Lemma Relay_ok δ O r o f :
  (∀ r, 0 <= δ r) → relay_frame f → fh_messageType (Header f) ∈ call_types →
  ptriple (may_panic o)
    (λ w, books δ nothing O w
          ∧ (fh_messageType (Header f) = messageTypeCallReq → ids_free r (ID (Header f)) o w))
    (Relay r o f) (λ _, books δ nothing O).
Proof.
  intros Hpos Hf Ht. unfold Relay. case_decide as Hreq.
  - destruct (newLazyCallReq_safe f (proj1 Hf) (proj2 Hf) Hreq) as (res & E & Hres).
    intros w [Hw Hids]. rewrite E. cbn [w_call_go mbind prog_mbind prog_bind atomic_go run gcall].
    destruct res as [cr|e]; [|exact Hw]. destruct Hres as (Hcr & Happ & _).
    apply (relay_handleCallReq_ok δ O r o cr Hpos); [by rewrite Hcr|done|]. split; [done|].
    rewrite Hcr. by apply Hids.
  - apply triple_ptriple. eapply triple_bind.
    { eapply triple_conseq; [by apply handleNonCallReq_ok|by intros w []|intros a w H; exact H]. }
    intros err. case_decide; [|by apply triple_ret].
    eapply triple_bind; [by apply on_conn_keeps, forwardPeerFrame_neutral, relay_frame_sized|].
    intros e. by apply triple_ret.
Qed.

Lemma handleFrameRelay_ok δ O r o f :
  (∀ r, 0 <= δ r) → relay_frame f →
  ptriple (may_panic o)
    (λ w, books δ nothing O w
          ∧ (fh_messageType (Header f) = messageTypeCallReq → ids_free r (ID (Header f)) o w))
    (handleFrameRelay r o f) (λ _, books δ nothing O).
Proof.
  intros Hpos Hf. unfold handleFrameRelay. case_decide as Ht.
  - eapply ptriple_bind; [by apply Relay_ok|]. intros [rel err]. by apply triple_ptriple, triple_ret.
  - apply triple_ptriple. eapply triple_conseq; [|by intros w [Hw _]|intros a w H; exact H].
    by apply on_conn_keeps, handleFrameNoRelay_neutral, relay_frame_wire.
Qed.

(** ** Timers and tombs *)

(** The runtime lets a timer fire: OnTimer will run. *)
Definition timer_fire (t : nat) (w : World) : World :=
  let x := w_timer w t in
  w_set_timer t (mkRelayTimer (rt_pool x) false (S (rt_fired x)) (rt_duration x) (active x) (stopped x)
                   (released x) (rt_items x) (rt_id x) (rt_isOriginator x)) w.

(** The item of a timer that has fired or will. *)
Lemma firing_item δ O w t :
  books δ nothing O w → rt_pending (w_timer w t) = true ∨ rt_fired (w_timer w t) ≠ 0%nat →
  ∃ k i, item_at w k = Some i ∧ timeout i = t ∧ tomb i = false ∧ released (w_timer w t) = false
  ∧ rt_pool (w_timer w t) = k.1.1 ∧ (t < w_nextTimer w)%nat ∧ running (w_timer w t) k i
  ∧ isOriginator i = bool_decide (k.1.2 = outboundItems).
Proof.
  intros Hw Ht. destruct (b_fires _ _ _ _ Hw t Ht) as (k & i & Hk & <-).
  destruct (b_timer _ _ _ _ Hw k i Hk) as (H1 & H2 & H3 & H4). exists k, i.
  assert (Hl : tomb i = false).
  { destruct (tomb i); [|done]. destruct H4 as (_ & Hp & Hf). destruct Ht; congruence. }
  rewrite Hl in H4. split_and!; try done; [by apply H4..|]. by apply (b_side _ _ _ _ Hw).
Qed.

Lemma timer_fire_ok δ O w t :
  books δ nothing O w → rt_pending (w_timer w t) = true → books δ nothing O (timer_fire t w).
Proof.
  intros Hw Hp. destruct (firing_item δ O w t Hw (or_introl Hp)) as (k & i & Hk & <- & Hl & Hr & Hpool & Hlt & Hrun & _).
  apply (books_set_timer δ nothing nothing O w k i); [done..|].
  unfold timer_ok. rewrite set_timer_eq, Hl. cbn. split_and!; [done..|].
  destruct Hrun as (H1 & H2 & H3 & H4 & H5 & H6). split_and!; try done. right.
  destruct H6 as [[_ ->]|[? _]]; [done|congruence].
Qed.

Lemma OnTimer_ok δ O t :
  (∀ r, 0 <= δ r) →
  triple (λ w, books δ nothing O w ∧ rt_fired (w_timer w t) ≠ 0%nat) (OnTimer t) (λ _, books δ nothing O).
Proof.
  intros Hpos w [Hw Hf]. destruct (firing_item δ O w t Hw (or_intror Hf))
    as (k & i & Hk & <- & Hl & Hr & Hpool & Hlt & (H1 & H2 & H3 & H4 & H5 & H6) & Hside).
  destruct H6 as [[_ E]|[Hpend Hone]]; [by rewrite E in Hf|].
  unfold OnTimer. rewrite run_bind. unfold mbind, gost_bind. cbn [run atomic_go]. unfold verifyNotReleased.
  rewrite Hr, Hpool, H3, H4, H5. set (w1 := w_set_timer (timeout i) _ w).
  assert (Hw1 : books δ (<[k := Some false]> nothing) O w1).
  { apply (books_set_timer δ nothing _ O w k i); [done..| |].
    - intros k' Hne. by rewrite fn_lookup_insert_ne.
    - unfold timer_ok. rewrite set_timer_eq, Hl, fn_lookup_insert. cbn. unfold idle. cbn.
      rewrite Hpend, Hone. by split_and!. }
  pose proof (timeoutRelayItem_ok δ (<[k := Some false]> nothing) O k.1 k.2 (isOriginator i) (Hpos _) Hside w1) as H.
  destruct (run _ w1) as [[u w']| |].
  - eapply books_ext; [done| |done|apply H]; [|].
    + intros k'. rewrite <- (surjective_pairing k). by apply insert_None.
    + split; [done|]. intros j _ _. rewrite <- (surjective_pairing k), fn_lookup_insert. done.
  - apply H. split; [done|]. intros j _ _. rewrite <- (surjective_pairing k), fn_lookup_insert. done.
  - done.
Qed.

(** The deletion of a tomb, when its time has come. *)
Definition gc_tomb (k : ikey) : wprog unit :=
  _ ← items_Delete k.1 k.2;
  w_do (λ w, w_set_gc (filter (λ k', k' ≠ k) (w_gc w)) w).

Lemma items_Delete_gone k w oi w' : run (items_Delete k.1 k.2) w = Ret (oi, w') →
  item_at w' k = None ∧ (oi = None ∨ ∃ i, item_at w k = Some i ∧ tomb i = false).
Proof.
  unfold items_Delete. rewrite run_atomic. unfold items_remove.
  change (items (get_items k.1 w) !! k.2) with (item_at w k).
  destruct (item_at w k) as [i|] eqn:Hk; cbn [fst snd]; [|intros [= <- <-]; split; [done|by left]].
  set (w1 := set_items _ _ w).
  assert (H1 : item_at w1 k = None).
  { unfold w1. rewrite item_at_set. rewrite decide_True by done. apply lookup_delete_eq. }
  rewrite run_bind. unfold mbind, gost_bind. cbn [run atomic_go]. unfold timer_Release, verifyNotReleased.
  destruct (released _); [done|]. destruct (active _); [done|]. intros [= <- <-].
  split; [|destruct (tomb i) eqn:Ht; [by left|right; by exists i]].
  unfold timeouts_Put. rewrite set_timer_eq. cbn [rt_pool]. destruct (r_verify _); [exact H1|].
  unfold item_at in *. rewrite get_items_do by done. exact H1.
Qed.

..........

What you have to do — Filter the records for lines containing the word "congruence" and copy each one.

Response area —
  { destruct (tomb i); [|done]. destruct H4 as (_ & Hp & Hf). destruct Ht; congruence. }
  destruct H6 as [[_ ->]|[? _]]; [done|congruence].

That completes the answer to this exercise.